Aristotle’s concept of the nutritive capacity of the soul and its actual manifestation in living bodies is a major and influential chapter in the development of thinking about nutrition. It has laid the intellectual foundation for the increasing appreciation of nutrition as a prerequisite for the maintenance of life and health that can be observed in the history of Greek thought. Following and responding to a rich medical tradition, Aristotle’s philosophical analysis of nutrition explores the way in which the most basic type of soul operates in the body, how it interacts with the other parts of the soul and how it contributes to the proper growth, health and well being of the organism. After Aristotle, this philosophical concept of nutrition was further developed both by members of the Peripatetic school as well as by thinkers who engaged with Aristotelian ideas in a broader context, e.g. medical thinkers such as Erasistratus and Galen, Neoplatonist and Byzantine commentators on Aristotle, Christian theologians reflecting on the psycho-physiological nature of human beings and Arabic thinkers working in the Aristotelian tradition. And in the Early Modern period, commentators on Aristotle took on board developments in medicine and physiology in their exegesis of De Anima, Parva Naturalia and the zoological writings.
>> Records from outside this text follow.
(** * CEQA Site Check 2.0: statewide requirements and exemptions

    A shallow embedding of [Calculate_CEQA_Requirements_and_Exemptions_Statewide.py].
    The script walks county parcel feature classes, fills one nullable SHORT
    attribute per legal requirement (through ArcGIS geoprocessing or toolbox
    models), derives the exemptions from them with a three-valued AND/OR, and
    appends the results to two shared tables for the development team.

    Python values are embedded as [value]; a geodatabase is a finite map from
    paths to [table]s; module globals and the console are fields of [world];
    exceptions are the left summand of the monad [Py]. *)

From Stdlib Require Import ZArith List Ascii String Lia.
From stdpp Require Import base option list strings gmap pretty sorting.

Open Scope string_scope.
Open Scope list_scope.
Open Scope Z_scope.

(** ** Python values held by attribute cells *)

(** A cell of an attribute table: [None] (a geodatabase <null>), an integer
    (SHORT fields) or a text. *)
Inductive value : Type :=
  | VNone
  | VInt (n : Z)
  | VStr (s : string).

#[global] Instance value_eq_dec : EqDecision value.
Proof. solve_decision. Defined.

(** Python truth value of a cell: [None], [0] and the empty text are false. *)
Definition truthy (v : value) : bool :=
  match v with
  | VNone => false
  | VInt n => negb (n =? 0)
  | VStr s => negb (String.eqb s "")
  end.

(** [any(l)], [all(l)] and [x in l] on lists of cells. *)
Definition py_any (l : list value) : bool := existsb truthy l.
Definition py_all (l : list value) : bool := forallb truthy l.
Definition py_in (x : value) (l : list value) : bool :=
  existsb (fun y => bool_decide (x = y)) l.

(** The three results a requirement or an exemption is meant to take. *)
Definition tri_state (v : value) : Prop :=
  v = VInt 0 \/ v = VInt 1 \/ v = VNone.

(** ** Three-valued combination (calculate_exemptions, inner branches) *)

(** Lines 1059-1067: the value appended to [check_requirements] for an
    OR group once its members' values have been collected in [or_values]. *)
Definition or_group_value (or_values : list value) : value :=
  if py_any or_values then VInt 1
  else if py_in VNone or_values then VNone
  else VInt 0.

(** Python exceptions the script can meet; [SystemExit] is raised by [exit()],
    [ExecuteError] by a failing geoprocessing tool. *)
Inductive exn : Type :=
  | KeyError (key : string)
  | ValueError
  | IndexError
  | TypeError
  | NameError (name : string)
  | ExecuteError (tool : string)
  | SystemExit.

#[global] Instance exn_eq_dec : EqDecision exn.
Proof. solve_decision. Defined.

(** [exemptions_count += 1] on the value read from the row. *)
Definition py_incr (v : value) : exn + value :=
  match v with
  | VInt n => inr (VInt (n + 1))
  | _ => inl TypeError
  end.

(** Lines 1080-1091: from the clause values to the exemption status and the
    running count. *)
Definition exemption_status (check_requirements : list value)
    (exemptions_count : value) : exn + (value * value) :=
  if py_all check_requirements then
    match py_incr exemptions_count with
    | inl e => inl e
    | inr c => inr (VInt 1, c)
    end
  else if py_in (VInt 0) check_requirements then inr (VInt 0, exemptions_count)
  else inr (VNone, exemptions_count).


(** ** Strings *)

(** [s.replace(a, b)] for one-character [a] and [b]. *)
Fixpoint replace_char (a b : ascii) (s : string) : string :=
  match s with
  | EmptyString => EmptyString
  | String c s' => String (if Ascii.eqb c a then b else c) (replace_char a b s')
  end.

(** [s.lower()] on the ASCII range: the letters A to Z are mapped to a to z
    and every other character is kept.  The paths, field names and county
    keys of the script are ASCII; on a name with other letters Python's
    [lower] may differ, and the properties on names assume ASCII where it
    matters. *)
Definition lower_ascii (c : ascii) : ascii :=
  let n := N_of_ascii c in
  if ((65 <=? n) && (n <=? 90))%N then ascii_of_N (n + 32) else c.

Fixpoint lower (s : string) : string :=
  match s with
  | EmptyString => EmptyString
  | String c s' => String (lower_ascii c) (lower s')
  end.

(** [s.split(sep)[0]]: the text before the first [sep] (all of [s] if there
    is none). *)
Fixpoint first_token (sep : ascii) (s : string) : string :=
  match s with
  | EmptyString => EmptyString
  | String c s' => if Ascii.eqb c sep then EmptyString else String c (first_token sep s')
  end.

(** [os.path.basename] of the Windows path module: the text after the last
    backslash or slash.  [ntpath] first splits a drive or UNC prefix off;
    this is used on the paths the script builds, a geodatabase path
    followed by a backslash and a name, where the prefix ends before the
    last separator and the two agree. *)
Definition is_sep (c : ascii) : bool := Ascii.eqb c "\" || Ascii.eqb c "/".

Fixpoint has_sep (p : string) : bool :=
  match p with
  | EmptyString => false
  | String c p' => is_sep c || has_sep p'
  end.

Fixpoint basename (p : string) : string :=
  match p with
  | EmptyString => EmptyString
  | String c p' => if has_sep p' then basename p' else if is_sep c then p' else p
  end.

(** [s[len(prefix):]] when [s.startswith(prefix)]. *)
Fixpoint strip_prefix (prefix s : string) : option string :=
  match prefix, s with
  | EmptyString, _ => Some s
  | String a prefix', String b s' =>
      if Ascii.eqb a b then strip_prefix prefix' s' else None
  | String _ _, EmptyString => None
  end.

(** [str(v)], as used by the [%s] conversion. *)
Definition py_str (v : value) : string :=
  match v with
  | VNone => "None"
  | VInt n => pretty n
  | VStr s => s
  end.

(** Python's ordering of [str]: lexicographic on code points. *)
Definition str_le (a b : string) : Prop := String.leb a b = true.

#[global] Instance str_le_dec a b : Decision (str_le a b).
Proof. unfold str_le. apply _. Defined.

(** [l.sort()] on a list of names. *)
Definition py_sort (l : list string) : list string := merge_sort str_le l.

(** [l.index(x)]: the first position of [x]; [None] stands for [ValueError]. *)
Fixpoint index (x : string) (l : list string) : option nat :=
  match l with
  | [] => None
  | y :: l' => if decide (x = y) then Some 0%nat else S <$> index x l'
  end.

(** A dictionary with text keys, in insertion order. *)
Definition dict (V : Type) : Type := list (string * V).

Fixpoint dict_lookup {V} (d : dict V) (k : string) : option V :=
  match d with
  | [] => None
  | (k', v) :: d' => if decide (k = k') then Some v else dict_lookup d' k
  end.

Definition keys {V} (d : dict V) : list string := fst <$> d.
Definition values {V} (d : dict V) : list V := snd <$> d.

(** ** The state and exception monad *)

(** A computation over a state [S] returns the new state together with an
    exception or a result; the state reached when an exception is raised is
    kept (what was written or printed stays written or printed). *)
Definition Py (S A : Type) : Type := S -> S * (exn + A).

Definition ret {S A} (a : A) : Py S A := fun s => (s, inr a).
Definition raise {S A} (e : exn) : Py S A := fun s => (s, inl e).
Definition bind {S A B} (m : Py S A) (k : A -> Py S B) : Py S B :=
  fun s =>
    match m s with
    | (s1, inl e) => (s1, inl e)
    | (s1, inr a) => k a s1
    end.
Definition get {S} : Py S S := fun s => (s, inr s).
Definition modify {S} (f : S -> S) : Py S unit := fun s => (f s, inr tt).
Definition lift {S A} (r : exn + A) : Py S A := fun s => (s, r).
Nevertheless, the concept of nutrition as developed in Aristotle and the Aristotelian tradition, and its significance in the history of philosophical anthropology, biology and medicine, has received little attention in scholarship. This conference aims to address this gap.
The chief questions we would like to address include (but are not limited to):
In what way and to what extent is the soul’s nutritive capacity believed to be connected with life and health? How are the mechanical and the formal accounts of nutrition combined?
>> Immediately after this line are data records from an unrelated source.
(** ** calculate_output: input distribution and feedback *)

Lemma output_network_presents pattern n st c :
  2 <= c <= size_input st + 1 ->
  neuron_input (output_network pattern n st) n c =
  pattern (Z.quot c 2 - 1).
Proof.
  intros Hc. unfold output_network.
  set (s1 := for_loop 2 _ _ st).
  set (s2 := if _ =? _ then _ else _).
  assert (H1 : activation_frame s1 st /\
               neuron_input s1 n c = pattern (Z.quot c 2 - 1)).
  { split.
    - subst s1. apply for_loop_activation_frame. intros; repeat split.
    - subst s1.
      apply (for_loop_establish (fun _ => True)
               (fun c s => neuron_input s n c = pattern (Z.quot c 2 - 1)));
        auto.
      + intros s a _ _. simpl. apply upd2_same.
      + intros s a b _ _ Hab Hq. simpl. rewrite upd2_other by congruence.
        exact Hq. }
  destruct H1 as (Hf1 & Hi1).
  assert (Hsi : size_input s1 = size_input st) by apply Hf1.
  assert (Htn : total_neurons s1 = total_neurons st) by apply Hf1.
  assert (H2 : activation_frame s2 st /\
               neuron_input s2 n c = pattern (Z.quot c 2 - 1)).
  { subst s2. destruct (_ =? _); [split; assumption|]. split.
    - eapply activation_frame_trans; [|exact Hf1].
      apply for_loop_activation_frame. intros; repeat split.
    - rewrite Hsi, Htn.
      apply (for_loop_inv
               (fun s => neuron_input s n c = pattern (Z.quot c 2 - 1)));
        [|exact Hi1].
      intros c' s Hc' Hs. simpl. rewrite upd2_other; [exact Hs|].
      intros E. inversion E; subst. lia. }
  destruct H2 as (Hf2 & Hi2).
  apply (for_loop_inv
           (fun s => activation_frame s st /\
                     neuron_input s n c = pattern (Z.quot c 2 - 1)));
    [|split; assumption].
  intros t s _ (Hf & Hs). split.
  - eapply activation_frame_trans; [apply timestep_body_frame | exact Hf].
  - assert (Hsi' : size_input s = size_input st) by apply Hf.
    destruct (timestep_body_untouched n s n c) as [_ E];
      [rewrite Hsi'; lia|].
    now rewrite E.
Qed.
Is the nutritive mechanism and generally the process of nutrition believed to be the same for all species or does it differ from species to species?
How is the nutritive part related to the other psychic parts? How do ‘higher’ parts of the soul affect the structure and workings of the nutritive soul in different kinds of living beings?
What were the major developments and changes in the history of thinking about nutrition in the Aristotelian tradition? And how can these changes be explained? What role did interaction with other intellectual disciplines (e.g. medicine, meteorology, biology, alchemy) play here?